Soldiers, meanwhile, remain in the dark, waiting to see if they’ll have to pay the cost for the Army’s paperwork errors.

In more than a dozen conversations with Army Times and comments posted to private Facebook groups, alumni of the Green to Gold Active-Duty Option program (G2GADO) accused the Army of dragging its feet on the matter — even as their retirement plans hang in the balance.

Anger and confusion began to surface in September, when U.S. Army Cadet Command’s (USACC) inspector general published an unexpected one-page guidance for soldiers noting that federal law “does not allow any of his/her accrued time period as a Cadet participant” in G2GADO to be counted “towards [regular Army] 20–year retirement eligibility/benefits and/or RC retirement eligibility points.”

The September USACC guidance baffled soldiers. It seemed, after all, to contradict nearly two decades of well-established — if mistaken — Army policy. Many active-duty soldiers joined the program with the understanding that the time they spent in school would count as time in service — the time spent in uniform used to calculate retirement benefits. Every soldier who spoke with Army Times said that their personnel files still logged the roughly two years they spent as active-duty cadets as serviceable time.

Brig. Gen. Hope Rampy, the Army’s director of military personnel management, told Army Times Tuesday that the branch has begun reviewing the files of past program participants to determine which soldiers might have been incorrectly awarded time towards retirement while in school.

Rampy said the Army is “considering any legal viable solution that has the least amount of impact” on already retired G2GADO alumni, including “no remedial action” for those who have already left the service. For program graduates still on active-duty, the Army is evaluating whether impacted soldiers “were aware” of federal regulations that prevented them from counting their time in school as time in service before they enrolled. Rampy added the Army is assessing the possibility of “relief” through the Army Board for Correction of Military Records.

Rampy did not clarify how a soldier’s awareness of the law might impact their retirement date or what relief the service might provide.

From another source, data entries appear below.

(** * The GBIF occurrence loader: record validation and batch ingestion

    A shallow embedding of [scripts/download_GBIF.py] (the field and date
    normalizers, the record validation loop and the batch insert loop) and of
    the coordinate filter of [scripts/process_haedat.py], together with the
    properties of the specification that concern them.

    Python values are embedded as follows.
    - [str] is [string]; every character stands for the code point of the same
      number, so the strings covered are those over code points 0..255.
    - [int] is [Z]; [float] is a binary64 value, [spec_float] at precision 53
      and maximal exponent 1024.
    - Code that may raise returns a [result]; [try]/[except] inspects it.
    - The interpreter and library functions the scripts call ([str], [float],
      [int], [pandas.isna], [datetime.fromisoformat]) are modelled on
      CPython 3.11. *)

From Stdlib Require Import ZArith Ascii Bool Lia SpecFloat.
From stdpp Require Import base option list strings gmap.

Local Open Scope Z_scope.

(** ** Exceptions and results *)

Inductive pyexn : Type :=
  | ValueError
  | TypeError
  | OverflowError
  | StoreError (msg : string).

Inductive result (A : Type) : Type :=
  | Ok (a : A)
  | Raise (e : pyexn).
Global Arguments Ok {A} a.
Global Arguments Raise {A} e.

“It’s not about trying to find fault with the soldier,” she said. “If we have the chance to correct their record with little or minimal adjustment, we have to have proof.”

Broadly speaking, the Army’s personnel management office would not state outright whether or not the Army would reject retirement packets for G2GADO alumni or deduct service time from their records.

“There could be a couple of different courses of action or options that the Army decides to take, depending on what we’re able to discern from their files,” Rampy said. “There will be no action taken against those two populations, if any, until we reach a conclusion.”

Army officials said they aren’t sure how long it will take for that to happen.

In a Nov. 3 email to an inquiring officer shared with Army Times, an official with Human Resources Command’s officer retirements and separations branch said that “[HRC] will not approve a retirement, as an officer, utilizing the time the officer was a Cadet as that time is specifically excluded by [federal law].”

“I don’t doubt you,” Rampy said in response to a question about the Army already rejecting retirement applications from G2GADO alumni. “I just can’t confirm or deny it.”

The Army, until now, has largely kept soldiers in the dark since the bulletin’s release. Worried officers, leveraging their connections across the force, attempted to tease out hints about the Army’s intent over the past several weeks, but official direction has been scant. After running their concerns up the Army flagpole and getting nowhere, program alumni said they’ve resorted to contacting their senators and representatives in the hopes of rallying Congress to their cause. Rampy confirmed that the Army is communicating with legislators on the matter.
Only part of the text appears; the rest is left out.